[Collected data]
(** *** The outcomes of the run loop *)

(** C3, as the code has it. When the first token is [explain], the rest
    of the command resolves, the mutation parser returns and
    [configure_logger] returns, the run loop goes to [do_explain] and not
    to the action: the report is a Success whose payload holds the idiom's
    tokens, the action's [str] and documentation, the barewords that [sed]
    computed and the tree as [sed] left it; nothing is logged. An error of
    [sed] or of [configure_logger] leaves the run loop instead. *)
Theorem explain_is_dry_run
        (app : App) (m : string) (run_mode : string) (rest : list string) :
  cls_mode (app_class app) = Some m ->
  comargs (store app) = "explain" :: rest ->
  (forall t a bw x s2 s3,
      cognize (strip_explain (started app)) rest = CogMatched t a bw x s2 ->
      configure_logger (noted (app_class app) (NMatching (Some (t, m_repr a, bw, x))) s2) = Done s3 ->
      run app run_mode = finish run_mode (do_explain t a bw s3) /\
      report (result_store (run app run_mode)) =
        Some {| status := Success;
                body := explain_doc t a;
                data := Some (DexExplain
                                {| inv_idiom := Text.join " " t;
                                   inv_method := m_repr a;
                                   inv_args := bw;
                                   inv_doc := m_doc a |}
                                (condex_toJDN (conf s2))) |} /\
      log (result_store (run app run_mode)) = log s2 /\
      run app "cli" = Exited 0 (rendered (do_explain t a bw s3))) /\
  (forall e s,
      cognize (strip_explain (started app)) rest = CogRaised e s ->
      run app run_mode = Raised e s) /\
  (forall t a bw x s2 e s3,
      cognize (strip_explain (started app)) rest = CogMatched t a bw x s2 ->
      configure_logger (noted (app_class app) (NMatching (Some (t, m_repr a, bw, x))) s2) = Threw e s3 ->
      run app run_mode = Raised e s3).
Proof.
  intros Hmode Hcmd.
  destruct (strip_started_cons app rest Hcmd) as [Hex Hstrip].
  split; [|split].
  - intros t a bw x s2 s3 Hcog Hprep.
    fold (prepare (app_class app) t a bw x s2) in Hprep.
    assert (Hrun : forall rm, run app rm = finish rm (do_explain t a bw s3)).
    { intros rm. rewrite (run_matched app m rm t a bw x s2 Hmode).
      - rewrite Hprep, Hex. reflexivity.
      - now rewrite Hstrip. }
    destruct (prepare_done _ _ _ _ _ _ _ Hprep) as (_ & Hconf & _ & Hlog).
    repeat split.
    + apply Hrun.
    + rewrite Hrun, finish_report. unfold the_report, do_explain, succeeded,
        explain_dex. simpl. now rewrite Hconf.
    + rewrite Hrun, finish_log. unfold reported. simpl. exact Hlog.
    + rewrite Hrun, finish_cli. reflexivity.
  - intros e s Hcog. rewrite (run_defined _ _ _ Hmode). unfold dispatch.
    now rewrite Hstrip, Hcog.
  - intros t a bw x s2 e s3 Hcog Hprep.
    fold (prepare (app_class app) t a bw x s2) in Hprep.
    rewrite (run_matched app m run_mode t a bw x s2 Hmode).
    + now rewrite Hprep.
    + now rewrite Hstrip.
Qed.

Your task> Transcribe every entry verbatim.

Task output>
(** *** The outcomes of the run loop *)

(** C3, as the code has it. When the first token is [explain], the rest
    of the command resolves, the mutation parser returns and
    [configure_logger] returns, the run loop goes to [do_explain] and not
    to the action: the report is a Success whose payload holds the idiom's
    tokens, the action's [str] and documentation, the barewords that [sed]
    computed and the tree as [sed] left it; nothing is logged. An error of
    [sed] or of [configure_logger] leaves the run loop instead. *)
Theorem explain_is_dry_run
        (app : App) (m : string) (run_mode : string) (rest : list string) :
  cls_mode (app_class app) = Some m ->
  comargs (store app) = "explain" :: rest ->
  (forall t a bw x s2 s3,
      cognize (strip_explain (started app)) rest = CogMatched t a bw x s2 ->
      configure_logger (noted (app_class app) (NMatching (Some (t, m_repr a, bw, x))) s2) = Done s3 ->
      run app run_mode = finish run_mode (do_explain t a bw s3) /\
      report (result_store (run app run_mode)) =
        Some {| status := Success;
                body := explain_doc t a;
                data := Some (DexExplain
                                {| inv_idiom := Text.join " " t;
                                   inv_method := m_repr a;
                                   inv_args := bw;
                                   inv_doc := m_doc a |}
                                (condex_toJDN (conf s2))) |} /\
      log (result_store (run app run_mode)) = log s2 /\
      run app "cli" = Exited 0 (rendered (do_explain t a bw s3))) /\
  (forall e s,
      cognize (strip_explain (started app)) rest = CogRaised e s ->
      run app run_mode = Raised e s) /\
  (forall t a bw x s2 e s3,
      cognize (strip_explain (started app)) rest = CogMatched t a bw x s2 ->
      configure_logger (noted (app_class app) (NMatching (Some (t, m_repr a, bw, x))) s2) = Threw e s3 ->
      run app run_mode = Raised e s3).
Proof.
  intros Hmode Hcmd.
  destruct (strip_started_cons app rest Hcmd) as [Hex Hstrip].
  split; [|split].
  - intros t a bw x s2 s3 Hcog Hprep.
    fold (prepare (app_class app) t a bw x s2) in Hprep.
    assert (Hrun : forall rm, run app rm = finish rm (do_explain t a bw s3)).
    { intros rm. rewrite (run_matched app m rm t a bw x s2 Hmode).
      - rewrite Hprep, Hex. reflexivity.
      - now rewrite Hstrip. }
    destruct (prepare_done _ _ _ _ _ _ _ Hprep) as (_ & Hconf & _ & Hlog).
    repeat split.
    + apply Hrun.
    + rewrite Hrun, finish_report. unfold the_report, do_explain, succeeded,
        explain_dex. simpl. now rewrite Hconf.
    + rewrite Hrun, finish_log. unfold reported. simpl. exact Hlog.
    + rewrite Hrun, finish_cli. reflexivity.
  - intros e s Hcog. rewrite (run_defined _ _ _ Hmode). unfold dispatch.
    now rewrite Hstrip, Hcog.
  - intros t a bw x s2 e s3 Hcog Hprep.
    fold (prepare (app_class app) t a bw x s2) in Hprep.
    rewrite (run_matched app m run_mode t a bw x s2 Hmode).
    + now rewrite Hprep.
    + now rewrite Hstrip.
Qed.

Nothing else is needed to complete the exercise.